Electrolite. Radio control indoor model for electric with KP01 motor. Pusher layout design. Uses hotwire-cut foam construction.

Quote: "Somewhere in England, it's late November - flat calm, 20°C a perfect day for Radio Control flying! Who are you kidding? Of course, we are indoors! With the rapid increase in leisure centres, indoor model flying activity has enjoyed an upsurge in popularity most, however, has been free flight. On the continent quite a lot of indoor R/C takes place, however, the cost of their 'super micro' gear is high at the moment. So after a hectic, though quite successful venture at the ME exhibition last year I felt it should be possible to design a practical model using existing micro gear.

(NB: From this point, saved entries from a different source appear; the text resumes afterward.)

Lemma chain_frame h next guy l r x :
  r ≠ guy → (∀ i, i ∈ l → r ≠ next i) →
  chain h next guy l → chain (wr r x h) next guy l.
Proof.
  intros Hg Hl. apply chain_ext. intros r' [->|(i & Hi & ->)]; apply rd_wr_ne;
    [done|]. intros E. by apply (Hl i Hi).
Qed.

Lemma chain_base h next guy l : chain h next guy l → rd guy h = Some (head l).
Proof. destruct l; simpl; [done|]. by intros [-> _]. Qed.

(** Unlinking a member writes one link of the chain. *)
Lemma unlink_ok h next guy l1 pr l2 fuel :
  Inj (=) (=) next → NoDup (l1 ++ pr :: l2) →
  (∀ i, i ∈ l1 ++ pr :: l2 → guy ≠ next i) →
  chain h next guy (l1 ++ pr :: l2) → (length l1 < fuel)%nat →
  ∃ r x, unlink fuel next guy pr h = Done (tt, wr r x h) ∧
    (r = guy ∨ ∃ i, i ∈ l1 ∧ r = next i) ∧
    chain (wr r x h) next guy (l1 ++ l2).
Proof.
  intros Hinj. revert guy fuel.
  induction l1 as [|i l1 IH]; intros guy [|fuel] Hnd Hne Hc Hf; simpl in Hf; try lia.
  - destruct Hc as [Hg Hc]. exists guy, (head l2). cbn [unlink].
    kcall (read_link_run _ _ _ Hg). rewrite Nat.eqb_refl.
    kcall (read_link_run _ _ _ (chain_base _ _ _ _ Hc)).
    rewrite (write_link_run _ _ _ _ Hg). split; [done|]. split; [by left|]. simpl.
    destruct l2 as [|j l2]; simpl; [by eapply rd_wr_eq|].
    split; [by eapply rd_wr_eq|]. destruct Hc as [_ Hc]. apply chain_frame; [| |done].
    + apply Hne. set_solver.
    + intros k Hk. apply Hne. set_solver.
  - destruct Hc as [Hg Hc]. simpl in *. apply NoDup_cons in Hnd as [Hi Hnd].
    destruct (IH (next i) fuel) as (r & x & Hrun & Hr & Hc'); [done| |done|lia|].
    { intros k Hk E. apply Hinj in E as ->. done. }
    exists r, x. cbn [unlink]. kcall (read_link_run _ _ _ Hg).
    rewrite (proj2 (Nat.eqb_neq i pr)) by (intros ->; set_solver).
    split; [done|]. split.
    { right. destruct Hr as [->|(k & ? & ->)]; [exists i|exists k]; set_solver. }
    simpl. split; [|done]. rewrite rd_wr_ne; [done|].
    destruct Hr as [->|(k & Hk & ->)]; apply Hne; set_solver.
Qed.
End Links.

(** ** The bitmap of page references in use *)

Definition inuse_bit (w : list Z) (j : nat) : bool :=
  match w !! (j / 32)%nat with
  | Some x => Z.testbit x (Z.of_nat j mod 32)
  | None => false
  end.

Definition inuse_wf (w : list Z) : Prop := length w = 8%nat ∧ Forall (λ x, 0 ≤ x < 2 ^ 32) w.

Section Inuse.
Implicit Types (h : kheap) (w : list Z) (j p : nat).
(** Freeing a block in use takes exactly that block away. *)
Lemma kfree_ok h pgs a len :
  kh_rep h pgs → extent pgs (kh_big h) a len →
  ∃ h' pgs', kfree (Some a) h = Done (tt, h') ∧ kh_rep h' pgs' ∧ evolves h pgs h' pgs' ∧
    ∀ x l, extent pgs' (kh_big h') x l ↔ extent pgs (kh_big h) x l ∧ x ≠ a.
Proof.
  intros Hr [Ha|(n & Ha & ->)].
  - pose proof Ha as (i & pg & Hin & Hblk & Hnf & _).
    destruct (subpage_kfree_ok _ _ _ _ _ Hr Hin Hblk Hnf) as (h' & pgs' & Hrun & Hr' & Hbig & Hev & Hlive).
    exists h', pgs'. unfold kfree. kcall Hrun. split_and!; [done..|].
    intros x l. unfold extent. rewrite Hlive, Hbig. split; [|naive_solver].
    intros [[? ?]|(k & Hk & ->)]; [by auto|]. split; [right; eauto|]. intros ->.
    destruct (live_range _ _ _ _ Hr Ha) as (j & qg & Hq & _ & _ & _ & _ & ? & ? & ? & ? & ?).
    destruct (rep_big _ _ Hr _ _ Hk) as (_ & ? & _).
    destruct (rep_big_page _ _ Hr _ _ _ _ Hk Hq); unfold PAGE_SIZE in *; lia.
  - pose proof (chain_base _ _ _ _ (rep_all _ _ Hr)) as Hbase.
    destruct (rep_big _ _ Hr _ _ Ha) as (Halign & Hn & _ & _).
    destruct (find_owner_all _ _ a _ Hr Hbase) as [(j & qg & Hq & Hpage & _)|[Hfind Hno]].
    { destruct (rep_big_page _ _ Hr _ _ _ _ Ha Hq); unfold in_page, PAGE_SIZE in *; lia. }
    exists (set_big (delete a (kh_big h)) h), pgs. unfold kfree, subpage_kfree. ksteps.
    kcall (read_link_run _ _ _ Hbase). ksteps. kcall Hfind. ksteps.
    rewrite step_assert by (by apply Z.eqb_eq).
    pose proof Hr as [Rram Rrefs Rwf Riu Rnd Rall Rsame Rpg Raddr Rbig Rbb Rbp].
    split_and!; [by destruct h| | |].
    2: { constructor; [unfold frontier; simpl; lia|]. intros x [Hx|(b & k & Hb & Hx)];
         left; [by left|right]. simpl in Hb. apply lookup_delete_Some in Hb as [_ Hb]. eauto. }
    + constructor; try done; simpl.
      * eapply chain_ext; [|exact Rall]. by intros [].
      * intros b Hb. eapply chain_ext; [|by apply Rsame]. by intros [].
      * intros i pg Hin. by eapply page_ok_frame; [apply Rpg| | |].
      * intros x k [_ Hx]%lookup_delete_Some. by apply Rbig.
      * intros x k y l [_ Hx]%lookup_delete_Some [_ Hy]%lookup_delete_Some. by apply Rbb.
      * intros x k i pg [_ Hx]%lookup_delete_Some. by apply Rbp.
    + intros x l. unfold extent. simpl. setoid_rewrite lookup_delete_Some. split.
      * intros [Hx|(k & [? Hk] & ->)]; [|split; [right; eauto|done]]. split; [by left|]. intros ->.
        destruct (live_range _ _ _ _ Hr Hx) as (j & qg & Hq & _ & _ & _ & _ & ? & ? & ? & ? & ?).
        apply (Hno _ _ Hq). unfold in_page. lia.
      * naive_solver.
Qed.
End Kfree.

(** ** The contents of a heap, read off its state *)

Fixpoint walk_free (m : gmap Z Z) (n : nat) (a : Z) : list Z :=
  match n with
  | O => []
  | S n => a :: walk_free m n (default 0 (m !! a))
  end.

Definition page_of (h : kheap) (p : pageref) : apage :=
  APage (PR_PAGEADDR p) (Z.to_nat (PR_BLOCKTYPE p))
    (walk_free (kh_mem h) (Z.to_nat (nfree p)) (PR_PAGEADDR p + freelist_offset p)).

Fixpoint walk_pages (h : kheap) (fuel : nat) (pr : option nat) : list (nat * apage) :=
  match fuel, pr with
  | S fuel, Some i =>
      match kh_pagerefs h !! i with
      | Some p => (i, page_of h p) :: walk_pages h fuel (next_all p)
      | None => []
      end
  | _, _ => []
  end.
Definition pages_of (h : kheap) : list (nat * apage) := walk_pages h list_fuel (kh_allbase h).

(** The heap is well formed; [block_at h a len]: a client holds the [len] bytes
    at [a]. *)
Definition kh_ok (h : kheap) : Prop := kh_rep h (pages_of h).
Definition block_at (h : kheap) (a len : Z) : Prop := extent (pages_of h) (kh_big h) a len.

(** What a step of the heap leaves alone: memory below the old frontier that
    the heap did not hold. *)
Definition kh_evolves (h h' : kheap) : Prop := evolves h (pages_of h) h' (pages_of h').
(* ===== verification/Vm.v ===== *)
(** * Virtual memory: model (kern/vm/vm.c, addrspace.c, segments.c, pt.c,
      uw-vmstats.c)

    An address space has a code, a data and a stack segment, each with a page
    table of its own; pages get a frame when they are first touched.  [machine]
    holds what the code works on: the kernel heap (physical memory included),
    the address spaces by address, the TLB, the round-robin victim, the
    statistics (present once [vmstats_init] has made their lock) and which
    address space the current process has.

    Interrupts are off around the TLB updates and the statistics are counted
    under a lock of their own; one processor runs a fault handler to its end
    before the next, and that is the model's order.  A struct from [kmalloc] is
    uninitialised: a field nobody wrote is [None] and reading it is undefined. *)

From stdpp Require Import base numbers list gmap fin_maps.
From Stdlib Require Import ZArith Lia.
From S2P Require Import Prelude PhysMem Kmalloc.

Open Scope Z_scope.
Open Scope kernel_scope.

Definition USERSTACK : Z := 2147483648.
Definition STACKPAGES : Z := 12.
Definition NUM_TLB : Z := 64.
Definition TLBLO_DIRTY : Z := 1024.
Definition TLBLO_VALID : Z := 512.
Definition TLBHI_INVALID (entryno : Z) : Z := u32 (Z.shiftl (524288 + entryno) 12).
Definition TLBLO_INVALID : Z := 0.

After an intensive 12 month development period, which has provided a wealth of data on low speed flight, my first really successful model was produced, this used an 'ITP 02' with motor, rudder, elevator control giving a duration of 10-11 minutes. On analysis I felt it should be possible to use a KP 01 motor/gear unit - with the subsequent reduction in current consumption and, despite the doubts of Derek Knight of 'KP', the outcome presented here far exceeded my expectations.

DESIGN PHILOSOPHY: I favoured the pusher layout for two reasons, in it is safer both for humans and other models and the prop wash acting directly on the rudder gives the rapid response necessary at indoor venues. To save the weight of a servo I threw one out, or as they say up North- What ain't there can't weigh nowt! Height control would be by motor control.

I incorporated an elevator in the design so that if unsuccessful I could add an extra servo at a later date, also I made up a simple 'pull' linkage to give up elevator in the turns to maintain altitude.

For the first flights this was not connected and as expected made flying a little tricky at times, so I connected up the linkage and flying is a delight. By adjusting the horn length elevator effect can be fine tuned and, mostimportantly, it means only two channels are used. There are some very small 2 channel Rx's available bringing down the cost dramatically.

I chose polystyrene foam material because of the speed of construction, and its resilience to crash damage; if you break it, with the right adhesive it's repaired in seconds.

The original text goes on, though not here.